Теперь он уже спокойно возвращался в Австралию. Ощущение было такое, что он гостил у родителей, в доме детства, и теперь возвращается к себе домой. Как говорит Пино: «В этом году я впервые с удовольствием праздновал наш замечательный праздник — День Австралии» [35] Вышеприведенный пример взят мною из записок австралийского журналиста Филипа Найтли. Но я мог бы привести и свои наблюдения. Помню, где-то во второй половине 1970-х, впервые приехав в Австралию, я шел со своей приятельницей-австралийкой, блестяще владевшей русским языком, Рэй Вильсон-Слонек по одной из улиц Мельбурна. Вместе с нами шла ее семилетняя дочь Лена. Мы с Рэй разговаривали по-русски, а Лена нервно дергала маму за руку: «Говорите по-английски, а то люди подумают, что я иммигрантка».
.
У этой истории счастливый конец. Но далеко не все истории заканчивались так. Особенно когда «кризис личности» наступал у родителей и они после пяти-десяти лет пребывания в Австралии пытались вернуться на родину. «На какую родину?» — удивленно спрашивали повзрослевшие дети. Их язык, культура, интересы были уже здесь, а не там, они были австралийцами. Так нередко начинался развал семьи.
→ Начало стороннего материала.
(** X14.  A failing update or delete stops at the first call that fails
    and returns that call's error: every call before it went through, no
    call is issued after it (no retry), and the rest of the transport script
    is left untouched.  Update issues at most two calls, Delete at most
    three. *)
Theorem failing_hook_stops_at_first_fault
    (HasChange : ResourceData → string → bool)
    (d d' : ResourceData) (m m' : NexusClient) (e : error) :
  (resourceSecurityUserRoleUpdate HasChange d m = (Some e, d', m') →
     ∃ (k : nat) (new : list Request),
       k ≤ 1
       ∧ faults m = replicate k None ++ Some e :: faults m'
       ∧ requests m' = requests m ++ new ∧ length new = S k)
  ∧ (resourceSecurityUserRoleDelete HasChange d m = Returned (Some e, d', m') →
       ∃ (k : nat) (new : list Request),
         k ≤ 2
         ∧ faults m = replicate k None ++ Some e :: faults m'
         ∧ requests m' = requests m ++ new ∧ length new = S k).
Proof.
  split; [apply Update_stops|].
  unfold resourceSecurityUserRoleDelete, nexus.Get.
  destruct (next_fault m) as [e0|] eqn:Hf.
  - intros [= -> <- <-]. exists 0, [ReqGet (rd_id d)].
    split; [lia|]. split; [by apply fault_head|done].
  - destruct (users m !! rd_id d) as [apiUser|]; [|done]. cbn zeta.
    destruct (resourceSecurityUserRoleUpdate _ _ _) as [[[e1|] d1] m1] eqn:HUpdate;
      [|done].
    intros [= -> <- <-].
    apply Update_stops in HUpdate as (k & new & Hk & Hfs & Hreq & Hlen).
    exists (S k), (ReqGet (rd_id d) :: new). split; [lia|].
    split; [|split].
    + apply no_fault_head; [done|exact Hfs|]. by destruct k.
    + rewrite Hreq. simpl. by rewrite <- app_assoc.
    + simpl. by rewrite Hlen.
Qed.

Lemma failing_hook_stops_at_first_fault_witness :
  ∃ (k : nat) (new : list Request),
    k ≤ 2
    ∧ faults (server_with ["admin"; "dev"]%string
                [None; Some timeout; Some (Err "never reached")])
      = replicate k None ++ Some timeout :: [Some (Err "never reached")]
    ∧ [ReqGet "jdoe"; ReqGet "jdoe"]
      = requests (server_with ["admin"; "dev"]%string
                    [None; Some timeout; Some (Err "never reached")]) ++ new
    ∧ length new = S k.
Proof.
  exact (proj2 (failing_hook_stops_at_first_fault unchanged
                  (jdoe_data ["dev"%string])
                  (Set_roles ["admin"%string] (jdoe_data ["dev"%string]))
                  (server_with ["admin"; "dev"]%string
                     [None; Some timeout; Some (Err "never reached")])
                  {| users := {[ "jdoe"%string := jdoe ["admin"; "dev"]%string ]};
                     faults := [Some (Err "never reached")];
                     requests := [ReqGet "jdoe"; ReqGet "jdoe"] |}
                  timeout)
           eq_refl).
Defined.

(** ** What the hooks leave alone *)

Lemma Read_client (d : ResourceData) (m : NexusClient) :
  (resourceSecurityUserRoleRead d m).2 = sent (ReqGet (rd_id d)) m.
Proof.
  destruct (resourceSecurityUserRoleRead d m) as [[err d'] m'] eqn:HRead.
  by apply Read_inv in HRead as [-> _].
Qed.

Lemma Update_other_users (HasChange : ResourceData → string → bool)
    (d : ResourceData) (m : NexusClient) (id' : string) :
  id' ≠ rd_id d →
  users (resourceSecurityUserRoleUpdate HasChange d m).2 !! id' = users m !! id'.
Proof.
  intros Hne. unfold resourceSecurityUserRoleUpdate, nexus.Update.
  destruct (HasChange d "roles"); [destruct (next_fault m)|]; try done.
  - rewrite Read_client. simpl. by rewrite lookup_insert_ne.
  - by rewrite Read_client.
Qed.

(** X15.  Read and Exists never change the server's user table.  Update
    and Delete change at most the user stored under the resource id: every
    other user is after the hook what it was before. *)
Theorem hooks_leave_other_users (HasChange : ResourceData → string → bool)
    (d : ResourceData) (m : NexusClient) :
  users (resourceSecurityUserRoleRead d m).2 = users m
  ∧ users (resourceSecurityUserRoleExists d m).2 = users m
  ∧ ∀ id' : string, id' ≠ rd_id d →
      users (resourceSecurityUserRoleUpdate HasChange d m).2 !! id' = users m !! id'
      ∧ ∀ r : hook_result,
          resourceSecurityUserRoleDelete HasChange d m = Returned r →
          users r.2 !! id' = users m !! id'.
Proof.
  split; [by rewrite Read_client|]. split.
  - unfold resourceSecurityUserRoleExists, nexus.Get.
    destruct (next_fault m); [done|]. by destruct (users m !! rd_id d).
  - intros id' Hne. split; [by apply Update_other_users|].
    intros r. unfold resourceSecurityUserRoleDelete, nexus.Get.
    destruct (next_fault m); [by intros [= <-]|].
    destruct (users m !! rd_id d) as [apiUser|]; [|done]. cbn zeta.
    match goal with
    | |- context [resourceSecurityUserRoleUpdate HasChange ?d1 ?m1] =>
        pose proof (Update_other_users HasChange d1 m1 id' Hne) as HUpdate;
        destruct (resourceSecurityUserRoleUpdate HasChange d1 m1)
          as [[[e1|] d2] m2]
    end; intros [= <-]; exact HUpdate.
Qed.

(** ** The create hook: the paths the claims leave out *)

(** X16.  A create whose fetch fails stops there: it returns the error,
    has issued the fetch and no write, and leaves the resource data with the
    id set to the userid and every declared attribute as it was. *)
Theorem create_fetch_failure
    (userRead : ResourceData → NexusClient → hook_result)
    (d : ResourceData) (m : NexusClient) (e : error) :
  next_fault m = Some e →
  resourceSecurityUserRoleCreate userRead d m
  = (Some e, SetId (rd_userid d) d, sent (ReqGet (rd_userid d)) m).
Proof.
  intros Hf. unfold resourceSecurityUserRoleCreate.
  pose proof (Read_cases (SetId (rd_userid d) d) m) as HRead.
  rewrite Hf in HRead. by rewrite HRead.
Qed.

Lemma create_fetch_failure_witness :
  resourceSecurityUserRoleCreate resourceSecurityUserRoleRead
    (jdoe_data ["dev"%string]) (server_with ["admin"%string] [Some timeout])
  = (Some timeout, SetId (rd_userid (jdoe_data ["dev"%string])) (jdoe_data ["dev"%string]),
     sent (ReqGet (rd_userid (jdoe_data ["dev"%string])))
       (server_with ["admin"%string] [Some timeout])).
Proof.
  apply (create_fetch_failure resourceSecurityUserRoleRead
           (jdoe_data ["dev"%string]) (server_with ["admin"%string] [Some timeout])
           timeout).
  reflexivity.
Defined.

(** X17.  A create for a userid the server does not know: the read clears
    the resource id without error, so the write that follows goes out under
    the empty id; it carries the declared roles.  When that write fails its
    error is returned with the id still empty; when it goes through the id
    is set to the userid and the hook ends with the user resource's read. *)
Theorem create_unknown_user_writes_under_empty_id
    (userRead : ResourceData → NexusClient → hook_result)
    (d : ResourceData) (m : NexusClient) :
  next_fault m = None →
  users m !! rd_userid d = None →
  ∃ m' : NexusClient,
    requests m'
    = requests m ++ [ReqGet (rd_userid d);
                     ReqUpdate "" (getSecurityUserRoleFromResourceData d)]
    ∧ match next_fault (sent (ReqGet (rd_userid d)) m) with
      | Some e =>
          resourceSecurityUserRoleCreate userRead d m = (Some e, SetId "" d, m')
      | None =>
          resourceSecurityUserRoleCreate userRead d m
          = userRead (SetId (rd_userid d) d) m'
      end.
Proof.
  intros Hf Huser. unfold resourceSecurityUserRoleCreate.
  pose proof (Read_cases (SetId (rd_userid d) d) m) as HRead.
  rewrite Hf in HRead. simpl in HRead. rewrite Huser in HRead. rewrite HRead.
  unfold nexus.Update. simpl rd_id.
  destruct (next_fault (sent (ReqGet (rd_userid d)) m)) as [e|].
  - eexists. split; [|reflexivity]. simpl. by rewrite <- app_assoc.
  - eexists. split; [|reflexivity]. simpl. by rewrite <- app_assoc.
Qed.

Lemma create_unknown_user_writes_under_empty_id_witness :
  ∃ m' : NexusClient,
    requests m'
    = requests (server_without [None; Some timeout])
      ++ [ReqGet (rd_userid (jdoe_data ["dev"%string]));
          ReqUpdate "" (getSecurityUserRoleFromResourceData (jdoe_data ["dev"%string]))]
    ∧ resourceSecurityUserRoleCreate resourceSecurityUserRoleRead
        (jdoe_data ["dev"%string]) (server_without [None; Some timeout])
      = (Some timeout, SetId "" (jdoe_data ["dev"%string]), m').
Proof.
  apply (create_unknown_user_writes_under_empty_id resourceSecurityUserRoleRead
           (jdoe_data ["dev"%string]) (server_without [None; Some timeout]));
    reflexivity.
Defined.

(** ** The exists hook: equality, not containment *)

(** X18.  As soon as the user holds one role the resource does not declare,
    the exists hook answers false, even when every declared role is held:
    the hook compares the whole remote collection with the declared roles. *)
Theorem exists_false_on_foreign_role
    (d : ResourceData) (m : NexusClient) (apiUser : User) (role : string) :
  next_fault m = None →
  users m !! rd_id d = Some apiUser →
  role ∈ Roles apiUser →
  role ∉ rd_roles d →
  (resourceSecurityUserRoleExists d m).1 = (false, None).
Proof.
  intros Hf Huser Hin Hout.
  unfold resourceSecurityUserRoleExists, nexus.Get. rewrite Hf, Huser.
  cbn [fst]. f_equal.
  destruct (computeExistence _ _) eqn:Hc; [|done].
  apply computeExistence_true in Hc as [_ Hall].
  rewrite Forall_forall in Hall. specialize (Hall role Hin).
  cbn [Roles getSecurityUserRoleFromResourceData] in Hall.
  unfold Get_roles_List in Hall. by apply elem_of_elements in Hall.
Qed.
Естественно, что подобные проблемы не миновали и выходцев из России. Это происходило в силу многовековой изоляции страны: русская ментальность труднее преодолевала барьеры культур и болезненнее вписывалась в другой образ жизни. Русские стремились замкнуться в мирке соотечественников, создавая русскоязычные школы, религиозные островки. Особенно это относилось к выходцам из СССР, для которых взаимоотношения человека и государства были совершенно другими, нежели в свободном мире, где они сейчас оказались.